For more on JD Vance, read Anthony Reimer's Bad Faith Times piece on how Vance has exploited the nation's opioid crisis for his own gain

As if the bad-faith working class posturing and abhorrent views on gender weren’t enough to disqualify him, there is a more insidious reason Vance would be a terrible vice president. It happens to be the main reason Trump picked Vance to be his running mate. You see, Vance didn’t rise to political prominence on his own, the worst techno fascist oligarchs we have in our society back and bankrolled him. He was handpicked by Peter Theil to be his champion in Congress. For a presidential candidate in need of money to help pay his many legal fees, this was Vance’s chief strength. He has access to the type of capital most people can only dream of. But for the country, Peter Thiel having his puppet one step from the Presidency would be devastating. 

Peter Thiel is the walking embodiment of why billionaires shouldn’t exist. No one with his views should have any influence in mainstream American politics. More than a run-of-the-mill fascist, Thiel is basically a monarchist. He’s shown derision for liberal democracy, believing the unwashed masses aren’t capable of governing themselves and instead advocating for powerful men, emphasis on men, to lead them.

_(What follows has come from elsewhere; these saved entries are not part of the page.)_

(** Stripping leaves a text without characters to strip as it is, and adds none. *)
(** Joining pieces without the separator and splitting gives the pieces. *)
Lemma split_of_join c l :
  l <> [] -> Forall (fun s => PyStr.has_char (fun x => bool_decide (x = c)) s = false) l ->
  PyStr.split c (PyStr.join (String c EmptyString) l) = l.
Proof.
  intros Hne H. induction H as [|s l Hs Hl IH]; [done|].
  destruct l as [|s' l]; [by apply split_none|]. rewrite join_cons2, append_cons, append_empty_l.
  assert (forall r, PyStr.split c (String.append s (String c r)) = s :: PyStr.split c r) as Happ.
  { clear -Hs. intros r. induction s as [|x s IH]; [simpl; by rewrite decide_True|].
    simpl in Hs. apply orb_false_iff in Hs as [Hx Hs]. apply bool_decide_eq_false in Hx.
    rewrite append_cons. simpl. rewrite decide_False by done. by rewrite IH. }
  by rewrite Happ, IH.
Qed.

Lemma rstrip_by_none p s : PyStr.has_char p s = false -> PyStr.rstrip_by p s = s.
Proof.
  induction s as [|x s IH]; simpl; [done|]. intros [Hx Hs]%orb_false_iff.
  rewrite IH by done. rewrite Hx. by destruct s.
Qed.

Lemma lstrip_by_none p s : PyStr.has_char p s = false -> PyStr.lstrip_by p s = s.
Proof. destruct s as [|x s]; simpl; [done|]. intros [Hx Hs]%orb_false_iff. by rewrite Hx. Qed.

Lemma strip_none s : PyStr.has_char PyStr.is_space s = false -> PyStr.strip s = s.
Proof. intros H. unfold PyStr.strip. by rewrite rstrip_by_none, lstrip_by_none. Qed.

Lemma rstrip_by_chars p q s : PyStr.has_char q s = false -> PyStr.has_char q (PyStr.rstrip_by p s) = false.
Proof.
  induction s as [|x s IH]; simpl; [done|]. intros [Hx Hs]%orb_false_iff.
  specialize (IH Hs). destruct (PyStr.rstrip_by p s) as [|y r].
  - destruct (p x); simpl; [done|]. by rewrite Hx.
  - simpl in *. by rewrite Hx, IH.
Qed.

Lemma lstrip_by_chars p q s : PyStr.has_char q s = false -> PyStr.has_char q (PyStr.lstrip_by p s) = false.
Proof.
  induction s as [|x s IH]; simpl; [done|]. intros [Hx Hs]%orb_false_iff.
  destruct (p x); [auto|]. simpl. by rewrite Hx, Hs.
Qed.

Lemma strip_chars q s : PyStr.has_char q s = false -> PyStr.has_char q (PyStr.strip s) = false.
Proof. intros H. by apply lstrip_by_chars, rstrip_by_chars. Qed.

Lemma startswith_app p s : PyStr.startswith p (String.append p s) = true.
Proof.
  induction p as [|c p IH]; [done|].
  rewrite append_cons. simpl. by rewrite decide_True.
Qed.

Lemma contains_append_l p s t :
  PyStr.contains p s = true -> PyStr.contains p (String.append t s) = true.
Proof.
  intros H. induction t as [|c t IH]; [done|].
  rewrite append_cons. simpl. by rewrite IH, orb_true_r.
Qed.

(** ** Folds *)

(** An invariant of a loop over a list. *)
Lemma fold_left_inv {A B} (P : A -> Prop) (f : A -> B -> A) l a :
  P a -> (forall a b, b ∈ l -> P a -> P (f a b)) -> P (fold_left f l a).
Proof.
  revert a. induction l as [|x l IH]; simpl; intros a Ha Hf; [done|].
  apply IH; [apply Hf; [by left|done]|]. intros a' b Hb. apply Hf. by right.
Qed.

Thiel once wrote, “I no longer believe freedom and democracy are compatible…. If you empower the demos (regular people) it will eventually vote to restrict the power of capitalists.” He continues: “Since 1920 the vast increase in welfare beneficiaries and the extension of the franchise to women have rendered the notion of capitalist democracy into an oxymoron.” You read that correctly. That is a man, one with considerable power, deriding the ability for women to vote in the 2010s. Thiel doesn’t just want to turn the clock back to 1950, he wants to turn the clock back to 1850. According to Thiel, the country should operate like a company, where there is a single decision maker who believes he knows what’s best for everyone. He claims to be a libertarian, but at his core what Thiel wants is a dictatorship in the service of capital. He believes this would be best for everyone. It’s just a coincidence that this system would put men like him at the top. Thiel is also an avowed nationalist, a Catholic fundamentalist who subscribes to the same gender norms as Vance. He wants to use his money and influence to transform society in this image, and he will use puppets like JD to do it. 

One heartening fact is that by most measurements, people aren’t buying JD’s bullshit. Vance may have won the Senate seat in 2022, but he underperformed Trump by four points and underperformed Ohio Governor Mike DeWine by fourteen points. He is by all accounts a weak candidate and a bad politician. Vance has a five percent favorable rating with undecided voters and a twenty-nine percent unfavorable rating. That is unimaginably low. He has a negative five net favorable rating. For reference, Sarah Palin had a plus twenty-six net favorable rating. He may or may not have violated a couch’s autonomy and has some weird search history involving dolphins. There are already reports that Trump has buyer’s remorse, and anecdotally, I’ve talked to many normal voters in my area who can’t stand Vance. He has no charisma. Most people see Vance for what he is, a craven monster driven by pure ambition. People can see through his facade. 

Make no mistake, if Vance becomes the vice president, he will simply be a cipher for the wishes of a group of oligarchical techno fascists. We have to ensure he never gets the chance to wield that type of power.